The formula here is $\displaystyle P(M^+|L^+) = \frac{P(L^+|M^+)\cdot P(M^+)}{P(L^+)}$
Understanding that is one thing, but how do you easily recall the form so you can quickly and accurately use it? This is how I do it.
I first realise I use Bayes' theorem to find conditional probabilities where I already know the "reverse" conditional. So the first term on top in the RHS has to be the reverse of what I want to find (on the LHS). Then, I think of the conditional operator almost as a fraction with a division symbol and think of cancelling out the "denominator", which means multiplying out by $P(M^+)$ in this case. Finally, I use the fraction analogy one last time to recognise that since the thing on the right side of the conditional operator on the LHS is $L^+$, that needs to occur on the bottom of the RHS.

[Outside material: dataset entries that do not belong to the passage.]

(** * Genomics benchmarks: the timing recorder, the columnar conversion
      stage, the genotype-array factory, the PCA pipeline and the run loop

    A shallow embedding of [genomics_benchmarks/core.py] and
    [genomics_benchmarks/data_service.py].  Python code that prints, reads
    the clock, touches the file system, raises or terminates the process is
    written in a state-and-outcome monad; objects that the code mutates
    ([BenchmarkProfiler], [Benchmark]) are part of the threaded state. *)

From stdpp Require Import gmap strings list sorting pretty.
From Stdlib Require Import ZArith QArith Lia.

Local Open Scope string_scope.
Local Open Scope list_scope.
Local Open Scope Z_scope.

(** ** Outcomes and the monad *)

(** Python exceptions that the embedded code can meet. *)
Inductive exn : Type :=
| ValueError (msg : string)
| TypeError (msg : string)
| KeyError (msg : string)
| IndexError (msg : string)
| AttributeError (msg : string)
| IOError (msg : string)
| LibraryError (msg : string).

(** A call returns, raises, or ends the process ([exit(1)]). *)
Inductive outcome (A : Type) : Type :=
| Ret (a : A)
| Raise (e : exn)
| Exit (code : Z).
Arguments Ret {A} a.
Arguments Raise {A} e.
Arguments Exit {A} code.

Definition M (S A : Type) : Type := S -> outcome A * S.

Definition ret {S A} (a : A) : M S A := fun s => (Ret a, s).

Definition bind {S A B} (m : M S A) (k : A -> M S B) : M S B :=
  fun s =>
    match m s with
    | (Ret a, s') => k a s'
    | (Raise e, s') => (Raise e, s')
    | (Exit c, s') => (Exit c, s')
    end.

Definition raise {S A} (e : exn) : M S A := fun s => (Raise e, s).
Definition exit {S A} (code : Z) : M S A := fun s => (Exit code, s).
Definition gets {S A} (f : S -> A) : M S A := fun s => (Ret (f s), s).
Definition modify {S} (f : S -> S) : M S unit := fun s => (Ret tt, f s).

(** Run a computation on a component of the state. *)
Definition zoom {S T A} (get : S -> T) (set : T -> S -> S) (m : M T A) : M S A :=
  fun s => let '(o, t) := m (get s) in (o, set t s).

Declare Scope py_scope.
Delimit Scope py_scope with py.
Notation "'let*' x ':=' m 'in' k" := (bind m (fun x => k))
  (at level 10, x pattern, m at level 100, k at level 200) : py_scope.
Notation "m ';;;' k" := (bind m (fun _ => k))
  (at level 100, k at level 200, right associativity) : py_scope.
Local Open Scope py_scope.

(** [for x in xs: body x], stopping at the first raise or exit. *)
Fixpoint for_each {S A} (xs : list A) (body : A -> M S unit) : M S unit :=
  match xs with
  | [] => ret tt
  | x :: xs' => body x ;;; for_each xs' body
  end.

(** ** The world outside the program

    The file system is kept by kind of content: result logs (text files
    written through [open(..., "a")]), source variant-call files, and
    columnar-store directories.  The wall clock and the random generator
    are read through counters into arbitrary streams, so every theorem
    holds for all clock readings and all random draws. *)

(** A line of a result log: the header line or one data row of cells.
    Instants and durations are the clock's readings and their differences;
    a cell that holds Python's [None] is [None] here. *)
Inductive cell : Type :=
| CTimestamp (t : Z)
| CInt (n : option nat)
| CStr (s : option string)
| CFloat (x : option Z).

Inductive psv_line : Type :=
| PsvHeader (columns : list string)
| PsvRow (cells : list cell).

(** One record of a source file: its number of alternate alleles and the
    allele calls of every sample. *)
Record variant : Type := mkVariant {
  numalt : Z;
  calls : list (list Z)
}.

(** Call data as stored: variants x samples x ploidy. *)
Definition calldata : Type := list (list (list Z)).

(** A call-set is a two-level group: group name, then array name. *)
Abbreviation callset := (gmap string (gmap string calldata)).

(** The codec object built by [Blosc(cname=..., clevel=..., shuffle=...)]. *)
Record Blosc : Type := mkBlosc {
  cname : string;
  clevel : Z;
  shuffle : Z
}.
(** C9 (amended): [selectProperty] selects the property and sets its IRI;
    the display label is the property's label when it is non-empty and,
    trimmed, differs from the IRI; otherwise it is the text after the last
    [#] when the IRI has one, else the text after the last [/], or the whole
    IRI when that is empty; the search text becomes [label - iri], the
    dropdown closes, the [iri] parameter becomes the IRI (absent when the
    IRI is empty), [query] is kept, and the neighbours request is issued. *)
Theorem selectProperty_spec (st : State) (p : PropertyItem) :
  let st' := fst (selectProperty_start st p) in
  let fallback :=
    if includes_char "#" (value p)
    then pop_last (split_on (is_char "#") (value p))
    else or_else (pop_last (split_on (is_char "/") (value p))) (value p) in
  selectedProperty st' = Some p /\
  propertyIri st' = value p /\
  propertyLabel st' = (if truthy (label p) && negb (String.eqb (trim (label p)) (value p))
                       then label p else fallback) /\
  propertySearchQuery st' = propertyLabel st' ++ " - " ++ value p /\
  isPropertyDropdownOpen st' = false /\
  Url.get "iri" (url_params st') = present (Some (value p)) /\
  Url.get "query" (url_params st') = present (Url.get "query" (url_params st)) /\
  snd (selectProperty_start st p) = [EGet (neighbors_path (value p))].
Proof.
  cbv zeta. rewrite selectProperty_start_eq. simpl fst; simpl snd.
  match goal with |- context [updateUrlSt ?s ?u] =>
    destruct (updateUrlSt_params s u) as [Hq Hi] end.
  rewrite Hq, Hi.
  assert (Hl : displayLabel p =
               (if truthy (label p) && negb (String.eqb (trim (label p)) (value p))
                then label p
                else if includes_char "#" (value p)
                     then pop_last (split_on (is_char "#") (value p))
                     else or_else (pop_last (split_on (is_char "/") (value p))) (value p))).
  { unfold displayLabel.
    destruct (truthy (label p)), (String.eqb (trim (label p)) (value p)); reflexivity. }
  repeat split.
  all: cbn [selectedProperty propertyIri propertyLabel propertySearchQuery isPropertyDropdownOpen updateUrlSt navigate setLocationSearch setIsPropertyDropdownOpen setPropertySearchQuery setPropertyLabel setPropertyIri setSelectedProperty].
  all: try exact Hl.
  all: try reflexivity.
Qed.
Lemma write_services_lines_witness :
  ∃ written,
    runs EmptyString api_file (descriptors_of api_request) (write_services [api_service]) tt
      written
    ∧ take 2 written =
        ["class Api(google___protobuf___service___Service, metaclass=abc___ABCMeta):";
         "    @abc___abstractmethod"]
    ∧ drop 13 written =
        ["class Api_Stub(Api):";
         "    def __init__(self, rpc_channel: google___protobuf___service___RpcChannel) -> None: ...";
         "    def Get(self,";
         "        rpc_controller: google___protobuf___service___RpcController,";
         "        request: type___Req,";
         "        done: typing___Optional[typing___Callable[[pkg___nested_pb2___Outer], None]],";
         "    ) -> concurrent___futures___Future[pkg___nested_pb2___Outer]: ...";
         "    def Watch(self,";
         "        rpc_controller: google___protobuf___service___RpcController,";
         "        request: type___Req,";
         "        done: typing___Optional[typing___Callable[[pkg___nested_pb2___Outer.Middle], None]],";
         "    ) -> concurrent___futures___Future[pkg___nested_pb2___Outer.Middle]: ..."].
Proof.
  eexists. split.
  - apply (write_services_lines api_file (descriptors_of api_request)
             api_request_type api_response_type EmptyString [api_service]
             api_services_resolved).
  - split; vm_compute; reflexivity.
Defined.

Lemma write_grpc_methods_lines_witness :
  ∃ servicer stub,
    (runs EmptyString api_file (descriptors_of api_request) (write_grpc_methods api_service) tt
       servicer
     ∧ runs EmptyString api_file (descriptors_of api_request)
         (write_grpc_stub_methods api_service) tt stub)
    ∧ servicer =
        ["@abc___abstractmethod";
         "def Get(self,";
         "    request: type___Req,";
         "    context: grpc___ServicerContext,";
         ") -> pkg___nested_pb2___Outer: ...";
         EmptyString;
         "@abc___abstractmethod";
         "def Watch(self,";
         "    request: type___Req,";
         "    context: grpc___ServicerContext,";
         ") -> typing___Generator[pkg___nested_pb2___Outer.Middle, None, None]: ...";
         EmptyString]
    ∧ stub =
        ["def Get(self,";
         "    request: type___Req,";
         ") -> pkg___nested_pb2___Outer: ...";
         EmptyString;
         "def Watch(self,";
         "    request: type___Req,";
         ") -> typing___Generator[pkg___nested_pb2___Outer.Middle, None, None]: ...";
         EmptyString].
Proof.
  eexists _, _. split.
  - apply (write_grpc_methods_lines api_file (descriptors_of api_request)
             api_request_type api_response_type EmptyString api_service api_resolved).
  - split; vm_compute; reflexivity.
Defined.

Lemma write_grpc_services_lines_witness :
  ∃ written,
    runs EmptyString api_file (descriptors_of api_request) (write_grpc_services [api_service]) tt
      written
    ∧ take 3 written =
        ["from .api_v1_pb2 import *";
         "class ApiServicer(metaclass=abc___ABCMeta):";
         "    @abc___abstractmethod"]
    ∧ drop 14 written =
        [EmptyString;
         "class ApiStub:";
         "    def __init__(self, channel: grpc___Channel) -> None: ...";
         "    def Get(self,";
         "        request: type___Req,";
         "    ) -> pkg___nested_pb2___Outer: ...";
         EmptyString;
         "    def Watch(self,";
         "        request: type___Req,";
         "    ) -> typing___Generator[pkg___nested_pb2___Outer.Middle, None, None]: ...";
         EmptyString;
         EmptyString].
Proof.
  eexists. split.
  - apply (write_grpc_services_lines api_file (descriptors_of api_request)
             api_request_type api_response_type EmptyString "app" "api-v1.proto" [api_service]);
      [reflexivity|vm_compute; reflexivity|apply api_services_resolved].
  - split; vm_compute; reflexivity.
Defined.

Definition api_field_type (field : FieldDescriptorProto.t) : string :=
  if bool_decide (FieldDescriptorProto.type field = FieldDescriptorProto.TYPE_INT32)
  then "builtin___int" else "typing___Text".

Lemma api_plain :
  plain api_file (descriptors_of api_request) api_field_type (DescriptorProto.field api_message).
Proof.
  intros field [Hname Hin]%list_elem_of_filter.
  repeat (apply elem_of_cons in Hin as [->|Hin]).
  - split_and!; [reflexivity|done|vm_compute; reflexivity].
  - exfalso. apply Hname. apply (bool_decide_unpack _). vm_compute. exact I.
  - by apply elem_of_nil in Hin.
Defined.

Lemma write_fields_plain_witness :
  ∃ written,
    runs "    " api_file (descriptors_of api_request)
      (write_fields (DescriptorProto.field api_message)) tt written
    ∧ written =
        ["    id: builtin___int = ...";
         EmptyString;
         "    def __init__(self,";
         "        *,";
         "        id : typing___Optional[builtin___int] = None,";
         "        ) -> None: ..."].
Proof.
  eexists. split.
  - apply (write_fields_plain "    " api_file (descriptors_of api_request) api_field_type
             (DescriptorProto.field api_message) api_plain).
  - vm_compute. reflexivity.
Defined.

Lemma index_names_witness :
  Descriptors.__init__ api_request = Ok (descriptors_of api_request)
  ∧ file_type_names nested_file =
      [".pkg.Outer"; ".pkg.Outer.Middle"; ".pkg.Outer.Middle.Inner";
       ".pkg.Outer.Middle.Inner.E"; ".pkg.Outer.Middle.Inner.EValue"]
  ∧ (∀ k, is_Some (Descriptors.messages (descriptors_of api_request) !! k)
          ↔ ∃ fd, fd ∈ CodeGeneratorRequest.proto_file api_request ∧ k ∈ file_message_names fd)
  ∧ (∀ k, is_Some (Descriptors.message_to_fd (descriptors_of api_request) !! k)
          ↔ ∃ fd, fd ∈ CodeGeneratorRequest.proto_file api_request ∧ k ∈ file_type_names fd).
Proof.
  split; [vm_compute; reflexivity|]. split; [vm_compute; reflexivity|].
  apply (index_names api_request (descriptors_of api_request)). vm_compute. reflexivity.
Defined.

Lemma index_entries_witness :
  Descriptors.__init__ api_request = Ok (descriptors_of api_request)
  ∧ (∀ k fd, Descriptors.message_to_fd (descriptors_of api_request) !! k = Some fd →
       fd ∈ CodeGeneratorRequest.proto_file api_request
       ∧ Py.startswith k (package_prefix fd) = true)
  ∧ (∀ k, is_Some (Descriptors.messages (descriptors_of api_request) !! k) →
          is_Some (Descriptors.message_to_fd (descriptors_of api_request) !! k)).
Proof.
  split; [vm_compute; reflexivity|].
  apply (index_entries api_request (descriptors_of api_request)). vm_compute. reflexivity.
Defined.

(** The same file asked for twice. *)
Definition twice_request : CodeGeneratorRequest.t :=
  CodeGeneratorRequest.mk ["app/api-v1.proto"; "pkg/nested.proto"; "app/api-v1.proto"]
    EmptyString [nested_file; api_file].

Lemma to_generate_entries_witness :
  Descriptors.__init__ twice_request = Ok (descriptors_of twice_request)
  ∧ (Descriptors.to_generate (descriptors_of twice_request)).*1
      = ["app/api-v1.proto"; "pkg/nested.proto"]
  ∧ (Descriptors.to_generate (descriptors_of twice_request)).*1
      = reverse (remove_dups (reverse (CodeGeneratorRequest.file_to_generate twice_request)))
  ∧ NoDup (Descriptors.to_generate (descriptors_of twice_request)).*1
  ∧ (∀ name fd, (name, fd) ∈ Descriptors.to_generate (descriptors_of twice_request) →
       Descriptors.files (descriptors_of twice_request) !! name = Some fd
       ∧ fd ∈ CodeGeneratorRequest.proto_file twice_request
       ∧ name = FileDescriptorProto.name fd)
  ∧ (∀ name, is_Some (Descriptors.files (descriptors_of twice_request) !! name)
             ↔ ∃ fd, fd ∈ CodeGeneratorRequest.proto_file twice_request
                     ∧ FileDescriptorProto.name fd = name).
Proof.
  split; [vm_compute; reflexivity|]. split; [vm_compute; reflexivity|].
  apply (to_generate_entries twice_request (descriptors_of twice_request)).
  vm_compute. reflexivity.
Defined.
(** * solana-wallet-analyzer: the transaction classifier and the address ledger

    A shallow embedding of [get_related_wallets.js]:
    - [determineTransactionType], the heuristic classifier (lines 19-146);
    - the body of the [forEach] in [main] that tallies related addresses
      in [relatedAddressMap] (lines 276-286), and the loop around it;
    - the handling of the command line at the start of [main] (lines
      167-208), with [parseInt] as a parameter;
    - the decisions of the report (lines 293-300 and 321-323) and the name
      of the log file (line 312).
    The RPC connection, the pacing, the clock and the writing of the log
    file are not part of the model.

    The parsed transaction is modelled with the shape the function reads:
    a record per object, one field per property the code touches.  Every
    field is an [option]: [None] stands for a property that is [undefined]
    or [null]; the function cannot tell the two apart, since it only tests
    truthiness ([!x], [x && y]) and uses optional chaining ([x?.f]).
    A program id is the base-58 string its [toString()] returns, and the
    query address likewise.  Numbers are IEEE-754 doubles ([PrimFloat]),
    as in JavaScript.  A JavaScript [TypeError] is a [Throw] of the
    completion monad below. *)

From Stdlib Require Import String Ascii List Bool Arith Lia PrimFloat.
From Stdlib Require Import ZArith Permutation DecimalString.
Import ListNotations.
Open Scope string_scope.
Lemma quiet_cycle_updates_without_lookup_witness :
  exists w',
    for_item sample_config (faulty_services (Normal dearer_page) false true)
      amazon (0, sample_world) sample_item = (1, w') /\
    outbox w' = [].
Proof.
  eexists. split.
  - apply (quiet_cycle_updates_without_lookup sample_config
             (faulty_services (Normal dearer_page) false true) amazon
             sample_item 0 sample_world sample_url "u1" dearer_page
             (mkReading (Some 700000%Q) None) 700000%Q);
      reflexivity.
  - reflexivity.
Defined.

Lemma rejected_update_keeps_products_witness :
  products
    (snd (for_item sample_config
            (faulty_services (Normal cheaper_page) true false) amazon
            (0, sample_world) sample_item))
  = products sample_world.
Proof.
  apply (rejected_update_keeps_products sample_config
           (faulty_services (Normal cheaper_page) true false) amazon
           sample_item 0 sample_world sample_url (ServiceError "ddb")).
  - reflexivity.
  - intros w1. reflexivity.
Defined.

(* ===================================================================== *)
(** ** What an update writes and what the next pass reads back *)

Lemma updated_item_lookup mp old productUrl p b stamp :
  last_price_field mp <> "in_stock"%string ->
  last_price_field mp <> "updated_at"%string ->
  let item' := updated_item mp old productUrl p b stamp in
  item' !! last_price_field mp = Some (ANumber p) /\
  item' !! "in_stock"%string = Some (ABool b) /\
  item' !! "updated_at"%string = Some (AString stamp) /\
  (forall k,
      k <> last_price_field mp -> k <> "in_stock"%string ->
      k <> "updated_at"%string ->
      item' !! k =
      match old with
      | Some item => item !! k
      | None => if decide (k = "product_url"%string)
                then Some (AString productUrl) else None
      end).
Proof.
  intros H1 H2. cbv zeta. unfold updated_item. repeat split.
  - rewrite lookup_insert_ne by congruence.
    rewrite lookup_insert_ne by congruence.
    now rewrite lookup_insert_eq.
  - rewrite lookup_insert_ne by discriminate. now rewrite lookup_insert_eq.
  - now rewrite lookup_insert_eq.
  - intros k K1 K2 K3. rewrite !lookup_insert_ne by congruence.
    destruct old as [item|]; [reflexivity|].
    destruct (decide (k = "product_url"%string)) as [->|K4].
    + now rewrite lookup_singleton_eq.
    + now rewrite lookup_singleton_ne by congruence.
Qed.
(** ** The domain of [_evaluate] *)

(** The energies and temperatures at which [_evaluate_rounded] goes
    through: outside [[start_E, end_E]]; or inside it, with the rounded
    product [K_BOLTZMANN * T] not negative and [E > 0], the located window
    one of the table's, every pole index of [[w_start - 1, w_end)] one
    numpy accepts for the poles (from minus their number up to their
    number, a negative index counting from the end), and a fission curvefit
    channel present if the poles carry a fission residue. *)
Definition evaluable (rnd : R → R) (t : WindowedMultipole) (E T : R) : Prop :=
  (E < start_E t ∨ end_E t < E) ∨
  (0 <= rnd (K_BOLTZMANN * T) ∧ 0 < E ∧
   ∃ i_window ws we,
     locate_rounded rnd t (sqrt E) = Ok i_window ∧
     (i_window < Z.of_nat (n_windows t))%Z ∧
     getitem (w_start t) [i_window] = Ok ws ∧
     getitem (w_end t) [i_window] = Ok we ∧
     (∀ k, (wrap64 (ws - 1) ≤ k < we)%Z →
           (- Z.of_nat (n_poles t) ≤ k < Z.of_nat (n_poles t))%Z) ∧
     (n_columns t = 4%nat → n_channels t = 3%nat)).

(** * Properties *)

(** ** The error monad and loops *)

(** Runs the binds whose first computation is a value. *)
Ltac run := cbn [mbind result_bind mret result_ret].

Lemma bind_Ok {A B : Type} (m : result A) (f : A → result B) (b : B) :
  m ≫= f = Ok b → ∃ a, m = Ok a ∧ f a = Ok b.
Proof. destruct m as [a|e]; simpl; [eauto | discriminate]. Qed.

(** Partial correctness of a loop: an invariant kept by the body holds of
    the final state. *)
Lemma for_each_inv {A S : Type} (body : S → A → result S) (P : S → Prop) (l : list A) :
  (∀ x s s', P s → body s x = Ok s' → P s') →
  ∀ s s', P s → for_each body l s = Ok s' → P s'.
Proof.
  intros Hbody; induction l as [|x l IH]; intros s s' Hs; simpl.
  - intros [= <-]; exact Hs.
  - intros H; apply bind_Ok in H as (s1 & H1 & H2); eauto.
Qed.

(** Total correctness of a loop over [range(a, a + len)]. *)
Lemma for_each_range {St : Type} (body : St → Z → result St)
    (P : Z → St → Prop) (a len : Z) (s : St) :
  P a s →
  (∀ i s, (a ≤ i < a + len)%Z → P i s → ∃ s', body s i = Ok s' ∧ P (i + 1)%Z s') →
  ∃ s', for_each body (seqZ a len) s = Ok s' ∧ P (a + Z.max 0 len)%Z s'.
Proof.
  destruct (Z_le_gt_dec len 0) as [Hle|Hgt].
  { intros Hs _. rewrite seqZ_nil by lia. exists s; split; [reflexivity|].
    replace (a + Z.max 0 len)%Z with a by lia; exact Hs. }
  replace (Z.max 0 len) with len by lia.
  rewrite <- (Z2Nat.id len) by lia.
  generalize (Z.to_nat len) as n; clear Hgt; intros n; revert a s.
  induction n as [|n IH]; intros a s Hs Hbody.
  - exists s; split; [reflexivity|]. replace (a + Z.of_nat 0)%Z with a by lia. exact Hs.
  - rewrite seqZ_cons by lia. simpl for_each.
    destruct (Hbody a s ltac:(lia) Hs) as (s1 & H1 & HP1).
    rewrite H1; simpl.
    replace (Z.pred (Z.of_nat (S n))) with (Z.of_nat n) by lia.
    destruct (IH (Z.succ a) s1) as (s' & H' & HP').
    + replace (Z.succ a) with (a + 1)%Z by lia; exact HP1.
    + intros i s2 Hi; apply Hbody; lia.
    + exists s'; split; [exact H'|].
      replace (a + Z.of_nat (S n))%Z with (Z.succ a + Z.of_nat n)%Z by lia; exact HP'.
Qed.

(** ** Real-number facts used below *)

Lemma K_BOLTZMANN_pos : 0 < K_BOLTZMANN.
Proof. unfold K_BOLTZMANN; lra. Qed.

Lemma py_sqrt_Ok (x : R) : 0 <= x → py_sqrt x = Ok (sqrt x).
Proof. intros Hx; unfold py_sqrt; destruct (Rlt_dec x 0); [lra | reflexivity]. Qed.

Note that this is a very informal and non-rigorous way of looking at it, meant only for you to be able to remember the form easily. You can also think of the denominator on the RHS as being the "given condition" always, which is $L^+$ here.
Anyway, last step is plugging in numbers, and you get $\displaystyle P(M^+|L^+) = \frac{0.6\cdot 0.01}{0.1} = 0.06$, which is $6 \%$.